While Disney’s Togo is based on historical events, we mustn’t gloss over what the 1925 serum run to Nome that it depicts later became: the cruel Iditarod. As investigated by PETA and exposed in the documentary Sled Dogs, dogs forced to pull tourists on sleds or used in dogsled races are commonly made to spend their entire lives chained outdoors. Snowy Owl Sled Dog Tours, from which Disney apparently rented dogs for Togo, admits on its website that it keeps dogs chained for up to 23 hours a day and says, “Although they are outside most of the time, we do allow many of them to come inside from time to time especially as they age!”
In this industry, dogs often endure a lack of affection, companionship, and enrichment. And with hundreds of them chained outdoors, illnesses and injuries can go unnoticed, and animals may not even receive sufficient food and water.
The dogs must sit and watch the world go by until their owners harness them to a heavy sled and make them run to the point of exhaustion in order to make money and entertain tourists.
Whenever you see animals onscreen, it’s a safe bet that filmmakers don’t want you to know what happened behind the scenes. PETA protested the release of A Dog’s Purpose across the country after a whistleblower provided behind-the-scenes video footage showing a terrified German shepherd being forced into rushing water. The dog was supplied by notorious exhibitor and longtime PETA concern Birds & Animals Unlimited, an outfit where we uncovered dismal living conditions for animals, dogs included.

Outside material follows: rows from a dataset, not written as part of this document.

Lemma effects_owned_put s c p k v n d :
  lin_inv s → effects_owned s → s_pend s !! c = Some p → p_req p = RPut k v n →
  effects_owned (put_attempt s c p k v n d).
Proof.
  intros Hi Ho Hp Hr. pose proof (pending_stale s c p k v n Hi Hp Hr) as Hst.
  pose proof (unseen_put_ErrMaybe s c p k v n Hi Hp Hr) as Hmb.
  unfold put_attempt. destruct (Clerk__Put_iter _ _ _ _ _ d) as [kv' [err|r]] eqn:E.
  - pose proof (put_iter_delivery _ _ _ _ _ _ _ _ E) as ->.
    assert (err = put_returns (put_err (s_kv s) (mkPutArgs k v n)) (p_retried p)) as ->.
    { apply put_answer in E as [_ E]. cbv zeta in E.
      destruct (put_returns_cases (s_kv s) (mkPutArgs k v n) (p_retried p)) as [[He ->]|[[He ->]|[He ->]]];
        rewrite He in E; by destruct E as [[??]|[[??]|[??]]]. }
    destruct (p_lin p) as [t|] eqn:El.
    + eapply (effects_owned_pend s _ c); simpl; [done|by left|set_solver|done|].
      intros p' t' k' v' n' Hp' Hl' Hr'. simplify_eq. rewrite Hr in Hr'. simplify_eq.
      eexists. split; [apply elem_of_app; right; by apply list_elem_of_singleton|].
      unfold effect_at; simpl. by rewrite Hmb by done.
    + eapply (effects_owned_pend s _ c); simpl; [done| |set_solver|done|by intros; simplify_eq].
      intros o [?|Hin]%elem_of_app; [by left|right]. apply list_elem_of_singleton in Hin as ->.
      do 2 eexists. split; [apply elem_of_app; right; by apply list_elem_of_singleton|done].
  - case_match eqn:Ha.
    + apply andb_true_iff in Ha as [_ HOK%bool_decide_eq_true].
      apply (effects_owned_update s _ c p (mkPending (p_call p) (p_req p) r (Some (s_now s))));
        simpl; [done..| |done|done|].
      { intros t Ht. destruct Hst as [_ Hlt]; [by eexists|].
        by destruct (put_stale (s_kv s) (mkPutArgs k v n)). }
      intros o [?|Hin]%elem_of_app; [by left|right]. apply list_elem_of_singleton in Hin as ->.
      rewrite Hr. eauto 10.
    + apply (effects_owned_update s _ c p (mkPending (p_call p) (p_req p) r (p_lin p)));
        simpl; [done..|by left].
Qed.

Lemma effects_owned_step s l : lin_inv s → effects_owned s → effects_owned (lin_step s l).
Proof.
  intros Hi Ho. destruct l as [c r|c d]; simpl.
  - destruct (s_pend s !! c) eqn:Hp; [done|]. intros o Hin. simpl in *.
    destruct (Ho o Hin) as [?|(c' & p & t & k & v & n & Hp' & ?)]; [by left|right].
    exists c', p, t, k, v, n. rewrite lookup_insert_ne by congruence. done.
  - destruct (s_pend s !! c) as [p|] eqn:Hp; [|done].
    destruct (p_req p) as [k|k v n] eqn:Hr; [|by apply effects_owned_put].
    unfold get_attempt. destruct (Clerk__Get_iter _ _ _) as [[[v n] e]|]; [|done].
    eapply (effects_owned_pend s _ c); simpl; [done| |set_solver|done|].
    + intros o [?|Hin]%elem_of_app; [by left|right]. apply list_elem_of_singleton in Hin as ->.
      do 2 eexists. split; [apply elem_of_app; right; by apply list_elem_of_singleton|done].
    + intros p' t k' v' n' Hp' _ Hr'. congruence.
Qed.

(** What porcupine looks for in one part of the history: an order of its
    operations that the model accepts and in which no operation comes
    after one that was called only once it had returned. *)
Definition linearizable (part : list Operation) : Prop :=
  ∃ l, l ≡ₚ part ∧
    StronglySorted (λ o1 o2, Operation_Call o1 ≤ Operation_Return o2) l ∧
    KvModel_accepts KvModel__Init l = true.

Lemma stamps_NoDup (lin : list Operation) :
  StronglySorted (λ o1 o2, Operation_Call o1 < Operation_Call o2) lin → NoDup lin.
Proof.
  induction 1 as [|o lin _ IH Hall]; constructor; [|done].
  intros Hin. rewrite Forall_forall in Hall. specialize (Hall o Hin). lia.
Qed.

Lemma effects_permutation s :
  lin_inv s → effects_owned s → s_pend s = ∅ →
  s_lin s ≡ₚ (λ x, effect_at x.1 x.2) <$> s_done s.
Proof.
  intros Hi Ho He. apply NoDup_Permutation.
  - apply stamps_NoDup, (li_stamps s Hi).
  - apply (NoDup_fmap_1 Operation_Call). rewrite <-list_fmap_compose. apply (li_distinct s Hi).
  - intros o. rewrite list_elem_of_fmap. split.
    + intros Hin. destruct (Ho o Hin) as [(o' & t & ? & ->)|(c & p & ? & ? & ? & ? & Hp & _)].
      * by exists (o', t).
      * by rewrite He in Hp.
    + intros ([o' t] & -> & Hin). pose proof (li_done s Hi) as Hd.
      rewrite Forall_forall in Hd. by destruct (Hd _ Hin) as [? _].
Qed.

Lemma accepts_effects k (l : list (Operation * Z)) st :
  KvModel_accepts st (filter (λ o, op_key o = k) l.*1) =
  KvModel_accepts st (filter (λ o, op_key o = k) ((λ x, effect_at x.1 x.2) <$> l)).
Proof.
  revert st. induction l as [|[o t] l IH]; intros st; [done|]. rewrite !fmap_cons. simpl.
  destruct (decide (op_key o = k)) as [Hk|Hk].
  - rewrite !filter_cons_True by done. simpl. repeat case_match; auto.
  - rewrite !filter_cons_False by done. apply IH.
Qed.

Lemma sorted_effects (l : list (Operation * Z)) :
  Forall (λ x, Operation_Call x.1 ≤ x.2 ≤ Operation_Return x.1) l →
  StronglySorted (λ o1 o2, Operation_Call o1 < Operation_Call o2)
    ((λ x, effect_at x.1 x.2) <$> l) →
  StronglySorted (λ o1 o2, Operation_Call o1 ≤ Operation_Return o2) l.*1.
Proof.
  induction l as [|[o t] l IH]; rewrite ?fmap_cons; intros Hb Hs; [constructor|].
  apply Forall_cons in Hb as [Ho Hb]. inversion Hs as [|?? Hs' Hall]; subst. simpl in *.
  constructor; [by apply IH|]. rewrite Forall_fmap in Hall |- *.
  eapply Forall_impl; [by apply Forall_and, (conj Hb Hall)|].
  intros [o' t'] [??]. simpl in *. lia.
Qed.

Lemma StronglySorted_filter' {A} (R : relation A) (P : A → Prop) `{∀ x, Decision (P x)} l :
  StronglySorted R l → StronglySorted R (filter P l).
Proof.
  induction 1 as [|x l Hs IH Hall]; [constructor|]. rewrite filter_cons. case_decide; [|done].
  constructor; [done|]. rewrite Forall_forall in *.
  intros y [_ Hy]%list_elem_of_filter. by apply Hall.
Qed.

(** A list of completed operations whose effects, in the order of their
    stamps, the model accepts. *)
Lemma linearizable_by (lin : list Operation) (done : list (Operation * Z)) k :
  lin ≡ₚ (λ x, effect_at x.1 x.2) <$> done →
  Forall (λ x, Operation_Call x.1 ≤ x.2 ≤ Operation_Return x.1) done →
  StronglySorted (λ o1 o2, Operation_Call o1 < Operation_Call o2) lin →
  KvModel_accepts KvModel__Init (filter (λ o, op_key o = k) lin) = true →
  linearizable (filter (λ o, op_key o = k) done.*1).
Proof.
  intros Hperm Hb Hs Hacc. destruct (Permutation_map_inv _ _ Hperm) as (l & Hl & Hpl).
  change (lin = (λ x, effect_at x.1 x.2) <$> l) in Hl.
  exists (filter (λ o, op_key o = k) l.*1). split_and!.
  - by rewrite <-Hpl.
  - apply StronglySorted_filter', sorted_effects; [by rewrite <-Hpl|by rewrite <-Hl].
  - by rewrite accepts_effects, <-Hl.
Qed.

Lemma done_linearizable s k :
  lin_inv s → effects_owned s → s_pend s = ∅ → Forall not_put_ErrNoKey (s_done s).*1 →
  linearizable (filter (λ o, op_key o = k) (s_done s).*1).
Proof.
  intros Hi Ho He Hno. pose proof (effects_permutation s Hi Ho He) as Hperm.
  apply (linearizable_by (s_lin s)); [done| |apply (li_stamps s Hi)|].
  - eapply Forall_impl; [apply (li_done s Hi)|]. intros [o t] (_ & ? & _). done.
  - pose proof (li_model s Hi k) as Hm. rewrite <-(app_nil_r (filter _ _)), <-Hm; [done|].
    rewrite Hperm, Forall_fmap. by rewrite Forall_fmap in Hno.
Qed.

(** ** Runs of a driver with an invariant

    What a test has to show of its loop: a property of the server, the
    clients and their pending operations that every move keeps, and under
    which the clients only make well-formed requests. *)
Class DriverInv {St} `{driver St}
    (J : KVServer → list (outcome St) → gmap nat pending → Prop) := {
  di_calls : ∀ kv cl pend, J kv cl pend → calls_ok cl;
  di_move : ∀ kv cl pend kv' cl' pend',
    J kv cl pend → pend_matches cl pend →
    (∀ k, 0 ≤ Version (entry_of kv k) < 2 ^ 64 - 1) →
    kt_move kv cl pend kv' cl' pend' → J kv' cl' pend'
}.

Section invariant_runs.
Context {St : Type} `{driver St}.
Context (J : KVServer → list (outcome St) → gmap nat pending → Prop) `{!DriverInv J}.
Context (setup : list lin_label) (nclnt : nat) (init : nat → St).

(** The setup completes before the clients start. *)
Hypothesis setup_ok : Forall label_ok setup.
Hypothesis setup_quiet : s_pend (lin_run setup) = ∅.
Hypothesis J_init : J (s_kv (lin_run setup)) (Ret <$> (init <$> seq 0 nclnt)) ∅.

Definition kt_view (s : kt_sys St) : Prop :=
  J (s_kv (kt_lin s)) (kt_cl s) (s_pend (kt_lin s)).

Lemma lin_run_owned ls :
  len ls < 2 ^ 64 - 1 → Forall label_ok ls → effects_owned (lin_run ls).
Proof using Type.
  unfold lin_run. induction ls as [|l ls IH] using rev_ind; intros Hlen Hok.
  { by intros o ?%elem_of_nil. }
  rewrite length_app in Hlen. simpl in Hlen. apply Forall_app in Hok as [Hok _].
  rewrite foldl_snoc. apply effects_owned_step; [|apply IH; [lia|done]].
  apply (lin_inv_run ls); [lia|done].
Qed.

Lemma spawn_ok : len setup < 2 ^ 64 - 1 → kt_ok (SpawnClients setup nclnt init).
Proof using setup_ok setup_quiet.
  intros Hl. split; [by apply lin_inv_run|done|].
  simpl. rewrite setup_quiet. intros c p Hp. by rewrite lookup_empty in Hp.
Qed.

Lemma kt_run_inv ls :
  len setup + len ls < 2 ^ 64 - 1 →
  let s := kt_run (SpawnClients setup nclnt init) ls in
  kt_ok s ∧ effects_owned (kt_lin s) ∧ kt_view s ∧
  ops_counted (len (s_done (lin_run setup))) s ∧
  0 ≤ s_now (kt_lin s) ≤ len setup + len ls.
Proof using All.
  induction ls as [|l ls IH] using rev_ind; intros Hlen; simpl.
  - simpl in Hlen. destruct (lin_inv_run setup) as [_ Hn]; [lia|done|].
    split_and!; [apply spawn_ok; lia|apply lin_run_owned; [lia|done]|..].
    + unfold kt_view. simpl. by rewrite setup_quiet.
    + unfold ops_counted, SpawnClients, OpLog__Len. simpl.
      by rewrite setup_quiet, length_fmap, Z.sub_diag.
    + simpl. lia.
    + simpl. lia.
  - rewrite length_app in Hlen. simpl in Hlen. unfold kt_run in *. rewrite foldl_snoc.
    destruct IH as (Hok & How & Hv & Hops & Hn); [lia|].
    set (s := foldl kt_step _ ls) in *.
    destruct (kt_step_ok s l Hok) as [Hok' Hn']; [by eapply di_calls|lia|].
    split_and!; [done| |..]; try by apply kt_step_ops.
    + rewrite kt_step_lin. pose proof (lin_labels_ok s l (di_calls _ _ _ Hv)) as Hlab.
      destruct (lin_labels s l) as [|l1 [|]] eqn:El; [done|by apply effects_owned_step; [apply Hok|]|].
      clear -El. destruct l; simpl in El; simplify_eq; repeat (case_match; simplify_eq/=).
    + eapply di_move; [done|exact (ko_pend s Hok)| |by apply kt_step_move].
      intros k. pose proof (li_version _ (ko_lin s Hok) k). lia.
    + lia.
    + rewrite length_app. simpl. lia.
Qed.

Lemma kt_run_reliable ls :
  Forall delivered ls → never_retried (s_pend (kt_lin (kt_run (SpawnClients setup nclnt init) ls))).
Proof using setup_quiet.
  induction ls as [|l ls IH] using rev_ind.
  - intros _. simpl. rewrite setup_quiet. apply map_Forall_empty.
  - intros [Hd [Hl _]%Forall_cons]%Forall_app. unfold kt_run in *. rewrite foldl_snoc.
    apply kt_step_reliable; auto.
Qed.

(** The number of clients does not change. *)
Lemma kt_step_clients s l : length (kt_cl (kt_step s l)) = length (kt_cl s).
Proof using Type.
  destruct l as [c b r|c|c d]; cbn [kt_step].
  - repeat case_match; try done. simpl. by rewrite length_insert.
  - by repeat case_match.
  - repeat (case_match; try done). unfold kt_rpc. cbv zeta.
    generalize (lin_step (kt_lin s) (LAttempt c d)). intros lin'.
    repeat (case_match; try done). simpl. by rewrite length_insert.
Qed.

Lemma kt_run_clients ls : length (kt_cl (kt_run (SpawnClients setup nclnt init) ls)) = nclnt.
Proof using Type.
  induction ls as [|l ls IH] using rev_ind.
  - simpl. by rewrite !length_fmap, length_seq.
  - unfold kt_run in *. rewrite foldl_snoc. by rewrite kt_step_clients.
Qed.

(** All clients have returned: no operation is under way. *)
Lemma waited_quiet s rs : kt_ok s → WaitClients s = Some rs → s_pend (kt_lin s) = ∅.
Proof using Type.
  intros Hok Hw. apply map_eq. intros c. rewrite lookup_empty.
  destruct (s_pend (kt_lin s) !! c) as [p|] eqn:Hp; [|done]. exfalso.
  destruct (ko_pend s Hok c p Hp) as (st & Hc & Hn). apply mapM_Some in Hw.
  destruct (Forall2_lookup_l _ _ _ _ _ Hw Hc) as (r & _ & Hr). simpl in Hr. by rewrite Hn in Hr.
Qed.

End invariant_runs.

(** ** kvtest1/porcupine.go [checkPorcupine] *)

(** porcupine.CheckResult *)
Inductive CheckResult := Unknown | Ok_ | Illegal.

#[export] Instance CheckResult_eq_dec : EqDecision CheckResult.
Proof. solve_decision. Defined.

Section checkPorcupine.

(** porcupine's checker, on the history (the model is [KvModel]); the
    clock and the walk over the open annotations as in [Annotation]. *)
Variable CheckOperationsVerbose : list Operation → CheckResult.
Variable clock : nat → Z.
Variable range_continuous : gmap string Continuous → list (string * Continuous).

(** What a run of [checkPorcupine] does: fail the test or not, and the
    history and annotations it draws, if any. *)
Record porcupine_run := mkPRun {
  pr_fatal : bool;
  pr_vis : option (list Operation * list annot)
}.

(** [enabled] is VIS_ENABLE; [opened] says whether the file could be
    created or opened. *)
Definition checkPorcupine (enabled : string) (opened : bool) (opLog : OpLog)
    : AM porcupine_run :=
  let history := OpLog__Read opLog in
  let res := CheckOperationsVerbose history in
  if decide (res = Illegal) then
    if negb opened then mret (mkPRun true None)
    else if decide (enabled ≠ "never") then
      an ← FinalizeAnnotations clock range_continuous "test failed";
      mret (mkPRun true (Some (history, an)))
    else mret (mkPRun true None)
  else
    fin ← GetAnnotationFinalized;
    if bool_decide (enabled = "always") && fin then
      if negb opened then mret (mkPRun false None)
      else
        an ← FinalizeAnnotations clock range_continuous "test passed";
        mret (mkPRun false (Some (history, an)))
    else mret (mkPRun false None).

End checkPorcupine.

Lemma OpLog_Read_all log : OpLog__Read log = operations log.
Proof. apply firstn_all. Qed.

Togo marks a disappointing turn for Disney, which has produced stellar hits using entirely CGI animals, including The Lion King and The Jungle Book. The animals in The Call of the Wild from Fox (which is now owned by Disney) are all CGI, too. With this captivating technology readily available, forcing real animals to perform and allegedly funding exploitative exhibitors is as antiquated as it is cruel. PETA encourages viewers to tune in instead to Disney titles that are truly animal-friendly. To learn more about the Iditarod and the dogsledding industry, see the riveting documentary Sled Dogs.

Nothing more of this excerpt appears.